André Malraux a été nommé ministre de l'Information le 21 novembre 1945. A ce titre, il est intervenu à deux reprises en séance en décembre 1945 pour défendre ses budgets (information et radiodiffusion).

Du 17 novembre 1959 au 19 novembre 1968, ministre d'État chargé des Affaires culturelles, il est intervenu 26 fois dans l'hémicycle de l'Assemblée nationale : 11 fois pour présenter son budget ; 7 fois pour répondre à des questions orales ; 8 fois (compte tenu des secondes lectures) pour soutenir la discussion de projets de loi. Soit une moyenne d'un peu moins de trois interventions par an. Quand il venait à l'Assemblée nationale, il faisait salle comble, provoquant l'afflux des députés des couloirs vers l'hémicycle. Ce qui n'est pas arrivé à grand monde après lui.

De 1959 à 1968, André Malraux aura été au Palais Bourbon le dernier des grands orateurs de la IIIe République, vingt ans après la disparition de celle-ci.

Au Sénat :

André Malraux est intervenu sur son budget en décembre 1959, novembre 1960 et novembre 1961.
De 1963 à 1968, à la suite du conflit avec Gaston Monnerville, président du Sénat, Malraux n'a pas présenté son budget au Palais du Luxembourg. Il y est revenu une dernière fois en novembre 1968.

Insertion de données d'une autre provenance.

Lemma initVirtualMemory_run c : exists vm, initVirtualMemory c (kernelHeapStart kpe) (kernelHeapEnd kpe) = Ok (c, vm) /\
  locked (bm_lock vm) = false /\ blocks vm = [mkBlock (kernelHeapStart kpe) (kernelHeapEnd kpe)].
Proof.
  destruct heap_layout as [E1 E2].
  destruct (addBlock_run c BlockMap_init (mkBlock (kernelHeapStart kpe) (kernelHeapEnd kpe)) eq_refl) as (bs & lk & Ea & L1 & _ & Lbs & _).
  - split; [constructor|cbn; unfold BLOCKMAP_SIZE; lia].
  - rewrite E1, E2. unfold wfBlock. cbn. change (2 ^ 64) with 18446744073709551616. lia.
  - unfold initVirtualMemory. rewrite Ea. eexists. split; [done|]. split; [done|]. cbn [blocks]. rewrite E1, E2 in *. vm_compute in Lbs |- *. exact Lbs.
Qed.

(** The memory map [parseMbi] leaves is what paging needs. *)
Lemma frames_boot Q pm :
  freeOnly Q pm -> framed pm -> forall tables cr3 c log, frames_ok (mkPState tables cr3 c pm log).
Proof.
  intros (F1 & [F2 F2'] & F3 & F4) Hf tables cr3 c log. constructor; cbn [Paging.physicalMemory]; [done| |done|done].
  unfold framed in Hf. rewrite Forall_forall in *. intros b Hb. destruct (Hf b Hb) as [H1 H2]. split; [by apply F2|done].
Qed.

Lemma boot_heap m tag b c vm tables :
  (forall t i, t = pml2 \/ t = pml3 \/ t = pml4 -> inRange i -> tables (t + 8 * i) = 0) ->
  freeOnly (bootFree kpa kpe m tag b) (Mbi.physicalMemory b) -> framed (Mbi.physicalMemory b) ->
  initVirtualMemory c (kernelHeapStart kpe) (kernelHeapEnd kpe) = Ok (c, vm) ->
  let t := initPageTables tables pml1 pml2 pml3 pml4 in
  let k := mkKState (mkPState (fst t) (snd t) c (Mbi.physicalMemory b) []) vm 1 [] in
  booting low (kernelHeapStart kpe) (kernelHeapEnd kpe) (kernelHeapStart kpe) k /\
  forall off, 0 <= off < 2 ^ 21 -> translate (mem (ps k)) (cr3 (ps k)) (low + off) = Some (0x200000 + off).
Proof.
  intros Hz Hfree Hfr Ev t k. pose proof Hfree as (F1 & F2 & F3 & F4). destruct heap_layout as [E1 E2].
  assert (Hused : forall a, inKernel kpa kpe a \/ 0 <= a < 0x100000 -> freeCount (blocks (Mbi.physicalMemory b)) a = 0).
  { intros a Ha. pose proof (freeCount_nonneg (blocks (Mbi.physicalMemory b)) a). specialize (F3 a).
    destruct (decide (freeCount (blocks (Mbi.physicalMemory b)) a = 1)) as [H1|]; [|lia].
    destruct (F4 a H1) as [(_ & N1 & N2) _]. tauto. }
  destruct (initPageTables_correct tables pml1 pml2 pml3 pml4 c (Mbi.physicalMemory b)) as (T1 & _ & T3);
    try (apply tables_layout; tauto); [by destruct Hly|exact Hz| |by eapply frames_boot|].
  { intros x Hx. apply Hused. left. by apply tables_layout. }
  destruct (initVirtualMemory_run c) as (vm' & Ev' & V1 & V2). rewrite Ev in Ev'. injection Ev' as <-.
  split; [|exact T3]. constructor; [|split; [rewrite E1; unfold low; lia|apply heap_layout_ok; by left]|exact V2].
  constructor; [exact T1|apply Hused; right; lia|exact V1|apply heap_layout_ok; by right| | |]; cbn [virtualMemory k]; rewrite V2, E1, E2.
  - apply Forall_singleton. split; [unfold wfBlock; cbn; change (2 ^ 64) with 18446744073709551616; lia|].
    split; cbn; [split; [lia|reflexivity]|lia].
  - cbn. unfold BLOCKMAP_SIZE. lia.
  - intros a. cbn. pose proof (cov_range (mkBlock 0xFFFF800000C00000 0xFFFF800020C00000) a). lia.
Qed.
End Layout.
(** Antenna 1 without a frame, antenna 2 with a frame that failed its
    check, the RSSI stored for antenna 1 being the higher one. *)
Definition none_and_invalid : tTx (C := Demo.collab) :=
  set_stats (mkStats 0 ANTENNA_1 ANTENNA_1 0 0 (-60) 0 (-80) 0 0 0 0 0 0)
    (set_link (mkLink LINK_STATE_RECEIVE_WAIT 0 1 0 0) Demo.started).

(** Connected, the store request in the slot, at the frame tick. Antenna 1
    has received nothing in this cycle, and [rxFrame] still holds the ack of
    an earlier command; antenna 2 has received a frame that failed its
    check; the RSSI stored for antenna 1 is the higher one. No interrupt
    cause is pending. *)
Definition stale_ack : tTx (C := Demo.collab) :=
  set_sched (mkSched false 0 0 0 0 true)
    (set_conn (mkConnect CONNECT_STATE_CONNECTED 500 2)
       (set_stats (mkStats 0 ANTENNA_1 ANTENNA_1 0 0 (-60) 0 (-80) 0 0 0 0 0 0)
          (set_frames (mkFrames TRANSMIT_FRAME_TYPE_CMD_STORE_RX_PARAMS false
                         (replicate 8 0) 0 txFrame_unset Demo.ack_frame Demo.no_frame)
             (set_link (mkLink LINK_STATE_RECEIVE_WAIT 0 1 0 0) Demo.started)))).

(** A normal frame of the receiver with three payload bytes, and a state
    whose serial destination is the serial port. *)
Definition serial_frame : tRxFrame :=
  {| status := FrameStatus.mk 7 1 0 0 0 40 100 100 3;
     rx_payload := [65; 66; 67; 0; 0; 0; 0; 0] |}.

Definition serial_open : tTx (C := Demo.collab) :=
  upd_dev (C := Demo.collab) (set_serialport (C := Demo.collab) (Some Demo.port0))
    Demo.started.

(** Connected, ten bytes waiting on the serial port, while the payload
    buffer of the build takes eight. *)
Definition serial_waiting : tTx (C := Demo.collab) :=
  upd_dev (C := Demo.collab)
    (set_serialport (C := Demo.collab)
       (Some (Demo.mkPort [1; 2; 3; 4; 5; 6; 7; 8; 9; 10] [])))
    (set_conn (mkConnect CONNECT_STATE_CONNECTED 500 2) Demo.started).

(** A parameter change is pending while the slot is free. *)
Definition param_change_pending : tTx (C := Demo.collab) :=
  upd_frames (C := Demo.collab) (set_setup_rx_param_changed true) Demo.started.

(** Idle, with TX_DONE in the slot of antenna 1. *)
Definition stray_tx_done : tTx (C := Demo.collab) :=
  set_link (mkLink LINK_STATE_IDLE 0 0 1 0) Demo.started.

(** Waiting for the end of the transmission, TX_DONE in the slot of
    antenna 1. *)
Definition tx_done : tTx (C := Demo.collab) :=
  set_link (mkLink LINK_STATE_TRANSMIT_WAIT 0 0 1 0) Demo.started.

(** *** A run in which a store request is lost

    The surroundings of the loop in this run: the system tick, which sets
    [doSysTask] from outside the unit, the two interrupt handlers, the
    modems, whose pending cause, buffer and frame change when a transfer
    ends, and the handset. *)

Definition tick (s : tTx (C := Demo.collab)) : tTx (C := Demo.collab) :=
  upd_sched (C := Demo.collab) (set_doSysTask true) s.

Definition pass (i : tHandsetIn) (s : tTx (C := Demo.collab))
    : tTx (C := Demo.collab) :=
  state_of (main_loop (B := Demo.diversity) i s).

Definition store_command : tHandsetIn :=
  mkHandsetIn None (Some MBRIDGE_CMD_PARAM_STORE) None None false.

(** A frame whose check fails on the demo build: its payload length exceeds
    the buffer. *)
Definition failed_frame : tRxFrame :=
  {| status := FrameStatus.mk 3 1 0 0 0 40 100 100 9;
     rx_payload := replicate 8 0 |}.

(** The modem of antenna 1 ends its transmission. *)
Definition modem1_tx_done (s : tTx (C := Demo.collab)) : tTx (C := Demo.collab) :=
  upd_dev (C := Demo.collab)
    (λ d, set_sx (C := Demo.collab)
            (Demo.mkModem 1 (Demo.buffer (sx d)) (Demo.frame (sx d))
               (Demo.packet_status (sx d)) (Demo.freq (sx d)) (Demo.sent (sx d)))
            d) s.

(** The modem of antenna 2 receives, at -80 dBm, a frame with the sync word
    of the link that fails its check. *)
Definition modem2_rx_failed (s : tTx (C := Demo.collab)) : tTx (C := Demo.collab) :=
  upd_dev (C := Demo.collab)
    (λ d, set_sx2 (C := Demo.collab)
            (Demo.mkModem 2 [52; 18; 0; 0] failed_frame (-80, 3)
               (Demo.freq (sx2 d)) (Demo.sent (sx2 d)))
            d) s.

(** Connected and waiting for the answer to a first store request, one tick
    before the frame tick; the modem of antenna 1 has received the
    receiver's ack at -60 dBm. *)
Definition first_ack_arrives : tTx (C := Demo.collab) :=
  upd_dev (C := Demo.collab)
    (set_sx (C := Demo.collab)
       (Demo.mkModem 2 [52; 18; 0; 0] Demo.ack_frame (-60, 9) 0 []))
    (set_sched (mkSched false 0 0 1 0 false)
       (set_conn (mkConnect CONNECT_STATE_CONNECTED 500 2)
          (set_frames (mkFrames TRANSMIT_FRAME_TYPE_CMD_STORE_RX_PARAMS false
                         (replicate 8 0) 0 txFrame_unset Demo.no_frame Demo.no_frame)
             (set_link (mkLink LINK_STATE_RECEIVE_WAIT 0 0 0 0) Demo.started)))).

(** The ack is read, and accepted at the frame tick, which frees the slot.
    The pass that sends the next frame, a normal one, gets a second store
    command from the handset. *)
Definition second_store_requested : tTx (C := Demo.collab) :=
  pass store_command
    (pass Demo.idle_handset
       (tick (pass Demo.idle_handset
                (DIO_EXTI_IRQHandler (B := Demo.diversity) ANTENNA_1
                   first_ack_arrives)))).

(** That transmission ends and the receive window opens; antenna 2 receives
    the frame that fails its check, antenna 1 nothing; 19 ticks go by, so
    that the next tick is the frame tick. *)
Definition second_store_unanswered : tTx (C := Demo.collab) :=
  Nat.iter 19 (λ s, pass Demo.idle_handset (tick s))
    (pass Demo.idle_handset
       (DIO_EXTI_IRQHandler (B := Demo.diversity) ANTENNA_2
          (modem2_rx_failed
             (pass Demo.idle_handset
                (pass Demo.idle_handset
                   (DIO_EXTI_IRQHandler (B := Demo.diversity) ANTENNA_1
                      (modem1_tx_done second_store_requested))))))).
Lemma split_escaped_split_tokens_len n : forall path,
  (String.length path <= n)%nat ->
  split_escaped path = split_tokens 0 path.
Proof.
  unfold split_escaped. fold esc. fold unesc.
  induction n as [|n IH]; intros path Hn.
  - destruct path; [reflexivity|simpl in Hn; lia].
  - destruct path as [|c s]; [reflexivity|].
    simpl in Hn.
    destruct (Ascii.eqb c ".") eqn:Ec.
    + apply Ascii.eqb_eq in Ec. subst c.
      destruct (PyStr.startswith "." s) eqn:Es.
      * destruct s as [|d s']; [discriminate|].
        cbn [PyStr.startswith] in Es. rewrite andb_true_r in Es.
        apply Ascii.eqb_eq in Es. subst d.
        rewrite esc_pair, split_placeholder, split_tokens_pair.
        rewrite <- (IH s') by (cbn [String.length] in Hn; lia).
        destruct (split_first_seg (esc s')) as [segs E]. rewrite E.
        cbn [map cons_head]. now rewrite unesc_placeholder.
      * rewrite esc_dot, split_tokens_dot by assumption.
        rewrite <- (IH s) by lia.
        reflexivity.
    + destruct (PyStr.startswith placeholder (String c s)) eqn:Hp.
      * apply startswith_append in Hp as (t & Ht). rewrite Ht.
        rewrite esc_placeholder, split_placeholder, split_tokens_placeholder.
        assert (Hlen : (String.length t <= n)%nat).
        { apply (f_equal String.length) in Ht.
          unfold placeholder in Ht. cbn [String.length String.append] in Ht.
          lia. }
        rewrite <- (IH t Hlen).
        destruct (split_first_seg (esc t)) as [segs E]. rewrite E.
        cbn [map cons_head]. now rewrite unesc_placeholder.
      * rewrite esc_char, split_char, split_tokens_char by assumption.
        rewrite <- (IH s) by lia.
        destruct (split_first_seg (esc s)) as [segs E]. rewrite E.
        cbn [map cons_head]. rewrite unesc_char; [reflexivity|].
        destruct (PyStr.startswith placeholder (String c (first_seg (esc s))))
          eqn:F; [|reflexivity].
        exfalso. unfold placeholder in F, Hp.
        rewrite startswith_cons in F, Hp.
        apply andb_prop in F as [F1 F2]. rewrite F1 in Hp. cbn [andb] in Hp.
        apply startswith_first_seg in F2; [|reflexivity].
        rewrite F2 in Hp. discriminate.
Qed.

(** On every path [split_escaped] reads three tokens: a pair of dots and
    the placeholder text as a literal dot, a single dot as the end of the
    segment. *)
Lemma split_escaped_split_tokens path :
  split_escaped path = split_tokens 0 path.
Proof. apply (split_escaped_split_tokens_len (String.length path)). lia. Qed.

(** A path without the placeholder text is split as the grammar says. *)
Lemma split_escaped_split_spec path :
  PyStr.contains placeholder path = false ->
  split_escaped path = split_spec path.
Proof. apply (split_escaped_split_spec_len (String.length path)). lia. Qed.

(** The placeholder text itself reads as a dot: a key that contains it
    cannot be addressed. *)
Lemma split_escaped_placeholder :
  split_escaped "KQypbNUMED" = ["."] /\ split_spec "KQypbNUMED" = ["KQypbNUMED"].
Proof. split; reflexivity. Qed.

End PathGrammar.

(** C6: a path is split at its dots, and a pair of dots is always one
    dot inside a segment, never two separators: on every path
    [split_escaped] reads the tokens of [split_tokens], and on every path
    free of the placeholder text that is the grammar [split_spec].
    ["a..b.c"] is [["a.b", "c"]], so under [{"a.b": {"c": 1}}] the path
    ["a..b.c"] reads [1] and ["a.b.c"] reads [None]. *)
Theorem path_escaping (path : string) :
  split_escaped path = split_tokens 0 path /\
  (PyStr.contains placeholder path = false ->
   split_escaped path = split_spec path) /\
  split_escaped "a..b.c" = ["a.b"; "c"] /\
  _find (VDict [(KStr "a.b", VDict [(KStr "c", VInt 1)])]) [] (KStr "a..b.c")
    = Ok (Plain (SInt 1)) /\
  _find (VDict [(KStr "a.b", VDict [(KStr "c", VInt 1)])]) [] (KStr "a.b.c")
    = Ok (Plain SNone).
Proof.
  split; [apply split_escaped_split_tokens|].
  split; [apply split_escaped_split_spec|].
  repeat split.
Qed.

En ce qui concerne les projets de loi :

- intervention du 22 mai 1962 sur le projet de loi de programme relatif à la restauration de grands monuments historiques. Cette intervention est strictement identique à celle du ministre d'État sur le même texte devant l'Assemblée nationale le 14 décembre 1961;
- 26 juin 1964 : projet sur le principe de réciprocité en matière de droit d'auteur ;
- 16 décembre 1964 : projet sur l'assurance maladie, maternité et décès des artistes.


André Malraux, ministre d'État chargé des Affaires culturelles, au banc du gouvernement à l'Assemblée nationale lors de la présentation du gouvernement Pompidou (26 avril 1962).

Il est entouré de trois chefs de gouvernement (l'actuel : Georges Pompidou [Tables d'archives] [Vidéo] ; un ancien : Pierre Pflimlin ; le futur : Maurice Couve de Murville [Tables d'archives] [Vidéo] ).

Georges Pompidou, non parlementaire, collaborateur du général de Gaulle dès octobre 1944, fut nommé Premier ministre le 13 avril 1962. « Gravissant pour la première fois de (sa) vie les degrés de la tribune », il se présenta devant l'Assemblée nationale, le jeudi 26 avril, à onze heures. Il obtint la confiance par 259 voix contre 128 sur 506 votants, ce qui fut considéré comme un demi-succès.


Photographie - Archives Photo France.


Procès-verbal original de réunion de la commission des Affaires culturelles, familiales et sociales de l'Assemblée nationale. Séance du 29 septembre 1966 : audition d'André Malraux.

La pratique parlementaire française fait, de longue date, précéder l'intervention d'un ministre en séance publique de son audition par la commission compétente. C'est le cas, en particulier, pour le projet de loi de finances, occasion pour les ministres d'être entendus sur « les crédits de leur département », et, plus largement, sur leur politique. La plupart du temps une simple répétition générale de la présentation en séance publique. Mais le passage en commission peut dans ce cadre plus intime susciter des propos plus spontanés. Ce fut souvent le cas pour André Malraux.

Comme ministre de l'Information, il a été entendu une fois par la commission de la Presse, de la radio et du cinéma en décembre 1945 ; comme ministre d'État chargé des Affaires culturelles, il a été entendu dix fois par les Commissions, de juin 1959 à octobre 1967 : 6 fois par la commission des Affaires culturelles ; 2 fois par la commission des Lois ; 1 fois par la commission des Finances ; 1 fois par la commission des Affaires étrangères.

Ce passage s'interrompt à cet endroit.